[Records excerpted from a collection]
##########
(* ===== verification/IndexKeys.v ===== *)
(** Order-preserving index keys: [packages/index-key-codec/src/encode.ts]. The contract
    "byte order of encoded keys = value order" and the prefix ranges built on it. *)
From S2P Require Import Prelude Numbers Values Json.

Definition TAG_NULL := 0x01.
Definition TAG_FALSE := 0x02.
Definition TAG_TRUE := 0x03.
Definition TAG_NUMBER := 0x04.
Definition TAG_BIGINT := 0x05.
Definition TAG_STRING := 0x06.
Definition TAG_BYTES := 0x07.

Definition INT64_MIN := - 2 ^ 63.
Definition INT64_MAX := 2 ^ 63 - 1.

(** [Object.is(value, -0)] *)
Definition normalizeValue (v : value) : value :=
  match v with
  | VNum n => match sf n with S754_zero true => VNum (mknum (S754_zero false)) | _ => v end
  | _ => v
  end.

Fixpoint compareKeyBytes (a b : bytes) : comparison :=
  match a, b with
  | x :: a', y :: b' =>
      let d := x - y in
      if negb (d =? 0) then (if d <? 0 then Lt else Gt) else compareKeyBytes a' b'
  | _, _ =>
      if Nat.eqb (length a) (length b) then Eq else if Nat.ltb (length a) (length b) then Lt else Gt
  end.

Definition compareIndexKeys : bytes → bytes → comparison := compareKeyBytes.
Definition indexKeysEqual (a b : bytes) : bool := cmp_eqb (compareKeyBytes a b).

(** [bytes[0] ^= 0x80] *)
Definition flip_first (b : bytes) : bytes :=
  match b with x :: b' => Z.lxor x 0x80 :: b' | [] => [] end.

Definition encodeFloat64 (n : num) : bytes :=
  let b := be_bytes 8 (float64_bits n) in
  match b with
  | b0 :: _ =>
      if negb (Z.land b0 0x80 =? 0) then List.map (λ x, Z.lxor x 0xff) b else flip_first b
  | [] => []
  end.

Definition encodeInt64 (z : Z) : res bytes :=
  if (z <? INT64_MIN) || (INT64_MAX <? z) then Err RangeError
  else Ok (flip_first (be_bytes 8 (asUintN64 z))).

Fixpoint pushEscaped (b : bytes) : bytes :=
  match b with
  | [] => [0x00]
  | x :: b' => if x =? 0x00 then 0x00 :: 0xff :: pushEscaped b' else x :: pushEscaped b'
  end.

(** The bytes one element appends to the key. *)
Definition pushElement (v : value) : res bytes :=
  match normalizeValue v with
  | VNull => Ok [TAG_NULL]
  | VBool b => Ok [if b then TAG_TRUE else TAG_FALSE]
  | VNum n => Ok (TAG_NUMBER :: encodeFloat64 n)
  | VBig z => let! b := encodeInt64 z in Ok (TAG_BIGINT :: b)
  | VStr s => Ok (TAG_STRING :: pushEscaped (utf8_encode s))
  | VBytes b => Ok (TAG_BYTES :: pushEscaped b)
  | VArr _ | VObj _ => Err TypeError
  end.

Fixpoint encodeIndexKey (vs : list value) : res bytes :=
  match vs with
  | [] => Ok []
  | v :: vs' => let! e := pushElement v in let! r := encodeIndexKey vs' in Ok (e ++ r)
  end.

Definition indexKeyRangeStart (prefix : list value) : res bytes := encodeIndexKey prefix.

Definition indexKeyRangeEnd (prefix : list value) : res (option bytes) :=
  match prefix with
  | [] => Ok None
  | _ => let! start := encodeIndexKey prefix in Ok (Some (start ++ [0xff]))
  end.

Definition compareIndexTuples (a b : list value) : res comparison :=
  let! x := encodeIndexKey a in let! y := encodeIndexKey b in Ok (compareKeyBytes x y).

(** ** Byte-level facts *)

Lemma compareKeyBytes_lex a b : compareKeyBytes a b = lexcmp Z.compare a b.
Proof.
  revert b; induction a as [|x a IH]; intros [|y b]; simpl; try done.
  case (Z.eqb_spec (x - y) 0); simpl; intros H.
  - replace y with x by lia. by rewrite Z.compare_refl.
  - case (Z.ltb_spec (x - y) 0); intros.
    + by rewrite (proj2 (Z.compare_lt_iff x y)) by lia.
    + by rewrite (proj2 (Z.compare_gt_iff x y)) by lia.
Qed.

#[global] Instance compareKeyBytes_total : CmpTotal compareKeyBytes.
Proof.
  split; [apply cmp_order_of_laws; intros a; split; intros|intros a b]; rewrite !compareKeyBytes_lex in *.
  - apply (cmp_refl _).
  - apply (cmp_opp _).
  - by apply (cmp_subst _).
  - by apply (cmp_subst_r _).
  - by eapply (cmp_lt_trans _).
  - apply (cmp_eq _).
Qed.

Lemma byte_xor_spec b :
  0 ≤ b < 256 →
  Z.lxor b 0xff = 255 - b ∧
  Z.lxor b 0x80 = (if b <? 128 then b + 128 else b - 128) ∧
  (Z.land b 0x80 =? 0) = (b <? 128).
Proof.
  intros Hb.
  assert (H : forallb (λ k, let b := Z.of_nat k in
     bool_decide (Z.lxor b 0xff = 255 - b) &&
     bool_decide (Z.lxor b 0x80 = (if b <? 128 then b + 128 else b - 128)) &&
     bool_decide ((Z.land b 0x80 =? 0) = (b <? 128))) (seq 0 256) = true) by (vm_compute; done).
  rewrite forallb_forall in H. specialize (H (Z.to_nat b)). cbv zeta in H.
  rewrite Z2Nat.id in H by lia. specialize (H ltac:(apply in_seq; lia)).
  apply andb_true_iff in H as [[H1 H2]%andb_true_iff H3].
  by apply bool_decide_eq_true in H1, H2, H3.
Qed.

Lemma le_bytes_compl n x :
  0 ≤ x < 256 ^ Z.of_nat n →
  List.map (λ b, Z.lxor b 0xff) (le_bytes n x) = le_bytes n (256 ^ Z.of_nat n - 1 - x).
Proof.
  revert x. induction n as [|n IH]; intros x Hx; [done|].
  rewrite Nat2Z.inj_succ, Z.pow_succ_r in * by lia. set (B := 256 ^ Z.of_nat n) in *.
  cbn [le_bytes List.map]. pose proof (Z.mod_pos_bound x 256 ltac:(lia)).
  destruct (byte_xor_spec (x mod 256)) as [-> _]; [lia|].
  pose proof (Z.div_mod x 256 ltac:(lia)).
  assert (0 < B) by (apply Z.pow_pos_nonneg; lia).
  assert (0 ≤ x / 256 < B) by (split; [apply Z.div_pos|apply Z.div_lt_upper_bound]; lia).
  assert (E : 256 * B - 1 - x = 256 * (B - 1 - x / 256) + (255 - x mod 256)) by lia.
  f_equal.
  - apply (Z.mod_unique _ _ (B - 1 - x / 256)); lia.
  - rewrite IH by done. f_equal. apply (Z.div_unique _ _ _ (255 - x mod 256)); lia.
Qed.

Lemma map_rev_bytes (f : Z → Z) b : List.map f (rev b) = rev (List.map f b).
Proof. apply map_rev. Qed.

Lemma be8_first w : 0 ≤ w < 2 ^ 64 →
  be_bytes 8 w = w / 2 ^ 56 :: be_bytes 7 w ∧ 0 ≤ w / 2 ^ 56 < 256.
Proof.
  intros Hw. rewrite be_bytes_cons. change (256 ^ Z.of_nat 7) with (2 ^ 56).
  assert (0 ≤ w / 2 ^ 56 < 256) by (split; [apply Z.div_pos; lia|apply Z.div_lt_upper_bound; lia]).
  by rewrite Z.mod_small.
Qed.

Lemma flip_first_be8 w : 0 ≤ w < 2 ^ 64 →
  flip_first (be_bytes 8 w) = be_bytes 8 (if w <? 2 ^ 63 then w + 2 ^ 63 else w - 2 ^ 63).
Proof.
  intros Hw. destruct (be8_first w Hw) as [-> Hb]. cbn [flip_first].
  destruct (byte_xor_spec _ Hb) as (_ & -> & _).
  assert (H7 : ∀ w', w' mod 2 ^ 56 = w mod 2 ^ 56 → be_bytes 7 w' = be_bytes 7 w).
  { intros w' Hm. rewrite <-(be_bytes_mod 7 w'), <-(be_bytes_mod 7 w).
    change (256 ^ Z.of_nat 7) with (2 ^ 56). by rewrite Hm. }
  pose proof (Z.div_mod w (2 ^ 56) ltac:(lia)). pose proof (Z.mod_pos_bound w (2 ^ 56) ltac:(lia)).
  assert (Hc : (w / 2 ^ 56 <? 128) = (w <? 2 ^ 63)).
  { destruct (Z.ltb_spec w (2 ^ 63)); [apply Z.ltb_lt|apply Z.ltb_ge]; lia. }
  rewrite Hc. destruct (Z.ltb_spec w (2 ^ 63)).
  - destruct (be8_first (w + 2 ^ 63)) as [-> _]; [lia|]. f_equal.
    + apply (Z.div_unique _ _ _ (w mod 2 ^ 56)); lia.
    + symmetry. apply H7. symmetry. apply (Z.mod_unique _ _ (w / 2 ^ 56 + 128)); lia.
  - destruct (be8_first (w - 2 ^ 63)) as [-> _]; [lia|]. f_equal.
    + apply (Z.div_unique _ _ _ (w mod 2 ^ 56)); lia.
    + symmetry. apply H7. symmetry. apply (Z.mod_unique _ _ (w / 2 ^ 56 - 128)); lia.
Qed.

(** The encoded float is the big-endian word [2^63 + okey] (one less below zero). *)
Lemma encodeFloat64_word n :
  encodeFloat64 n = be_bytes 8 (if sign_bit n then 2 ^ 63 - 1 + okey n else 2 ^ 63 + okey n).
Proof.
  pose proof (float64_bits_range n (num_ok n)) as Hr.
  pose proof (float64_bits_okey n (num_ok n)) as Hb.
  pose proof (okey_bounds n (num_ok n)) as Ho.
  destruct (be8_first (float64_bits n) Hr) as [E Hb0].
  assert (encodeFloat64 n = let b := be_bytes 8 (float64_bits n) in
    if negb (Z.land (float64_bits n / 2 ^ 56) 0x80 =? 0)
    then List.map (λ x, Z.lxor x 0xff) b else flip_first b) as ->
    by (unfold encodeFloat64; cbv zeta; by rewrite E).
  destruct (byte_xor_spec _ Hb0) as (_ & _ & ->). cbv zeta.
  pose proof (Z.div_mod (float64_bits n) (2 ^ 56) ltac:(lia)).
  pose proof (Z.mod_pos_bound (float64_bits n) (2 ^ 56) ltac:(lia)).
  destruct (sign_bit n).
  - rewrite (proj2 (Z.ltb_ge (float64_bits n / 2 ^ 56) 128)) by lia. cbn [negb].
    unfold be_bytes. rewrite map_rev_bytes, le_bytes_compl by (change (256 ^ Z.of_nat 8) with (2 ^ 64); lia).
    change (256 ^ Z.of_nat 8) with (2 ^ 64). do 2 f_equal. lia.
  - rewrite (proj2 (Z.ltb_lt (float64_bits n / 2 ^ 56) 128)) by lia. cbn [negb].
    rewrite (flip_first_be8 _ Hr), (proj2 (Z.ltb_lt (float64_bits n) (2 ^ 63))) by lia. f_equal. lia.
Qed.

Lemma encodeInt64_word z b : encodeInt64 z = Ok b →
  INT64_MIN ≤ z ≤ INT64_MAX ∧ b = be_bytes 8 (z + 2 ^ 63).
Proof.
  unfold encodeInt64, INT64_MIN, INT64_MAX.
  destruct (Z.ltb_spec z (- 2 ^ 63)), (Z.ltb_spec (2 ^ 63 - 1) z); cbn [orb]; try done.
  set (w := flip_first _). intros [= <-]. split; [lia|]. subst w. unfold asUintN64.
  pose proof (Z.mod_pos_bound z (2 ^ 64) ltac:(lia)).
  rewrite flip_first_be8 by done. f_equal. destruct (decide (0 ≤ z)).
  - rewrite Z.mod_small by lia. by rewrite (proj2 (Z.ltb_lt _ _)) by lia.
  - assert (z mod 2 ^ 64 = z + 2 ^ 64) as -> by (symmetry; apply (Z.mod_unique _ _ (-1)); lia).
    rewrite (proj2 (Z.ltb_ge _ _)) by lia. lia.
Qed.

(** ** The element lemma *)

(** What can follow an element in a key or in a range bound: nothing, another element's tag, or
    the single [0xff] of a range end. *)
Definition tail_ok (t : bytes) : Prop :=
  match t with [] => True | x :: r => x < 255 ∨ (x = 255 ∧ r = []) end.

(** Scalars of the program's value space: what an index key may hold. *)
Definition indexableb (v : value) : bool :=
  match v with VArr _ | VObj _ => false | _ => value_okb v end.

Lemma pushEscaped_compare a b tx ty :
  Forall (λ x, 0 ≤ x) a → Forall (λ x, 0 ≤ x) b → tail_ok tx → tail_ok ty →
  compareKeyBytes (pushEscaped a ++ tx) (pushEscaped b ++ ty) =
    match lexcmp Z.compare a b with Eq => compareKeyBytes tx ty | c => c end.
Proof.
  intros Ha Hb Htx Hty. rewrite !compareKeyBytes_lex. revert b Hb.
  assert (Hne : ∀ s t, lexcmp Z.compare [] (pushEscaped s ++ t) = Lt).
  { intros [|x s] t; simpl; [done|]. by destruct (x =? 0). }
  assert (Hne' : ∀ s t, lexcmp Z.compare (pushEscaped s ++ t) [] = Gt).
  { intros [|x s] t; simpl; [done|]. by destruct (x =? 0). }
  induction Ha as [|x a Hx Ha IH]; intros ? [|y b Hy Hb]; cbn [pushEscaped lexcmp app].
  - by rewrite Z.compare_refl.
  - case (Z.eqb_spec y 0); intros; cbn [app lexcmp].
    + rewrite Z.compare_refl. destruct tx as [|z tx]; [done|]. simpl in Htx. cbn [lexcmp].
      destruct Htx as [?|[-> ->]]; [by rewrite (proj2 (Z.compare_lt_iff _ _)) by lia|].
      by rewrite Z.compare_refl, Hne.
    + by rewrite (proj2 (Z.compare_lt_iff _ _)) by lia.
  - case (Z.eqb_spec x 0); intros; cbn [app lexcmp].
    + rewrite Z.compare_refl. destruct ty as [|z ty]; [done|]. simpl in Hty. cbn [lexcmp].
      destruct Hty as [?|[-> ->]]; [by rewrite (proj2 (Z.compare_gt_iff _ _)) by lia|].
      by rewrite Z.compare_refl, Hne'.
    + by rewrite (proj2 (Z.compare_gt_iff _ _)) by lia.
  - case (Z.eqb_spec x 0); case (Z.eqb_spec y 0); intros; subst; cbn [app lexcmp].
    + rewrite !Z.compare_refl. by apply IH.
    + by rewrite (proj2 (Z.compare_lt_iff 0 y)) by lia.
    + by rewrite (proj2 (Z.compare_gt_iff x 0)) by lia.
    + destruct (x ?= y); [by apply IH|done|done].
Qed.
##########
▶ **ASSIGNED TASK**: The reply should consist solely of the number of lines in the records that include "case".

▶ **TASK ANSWER**: 5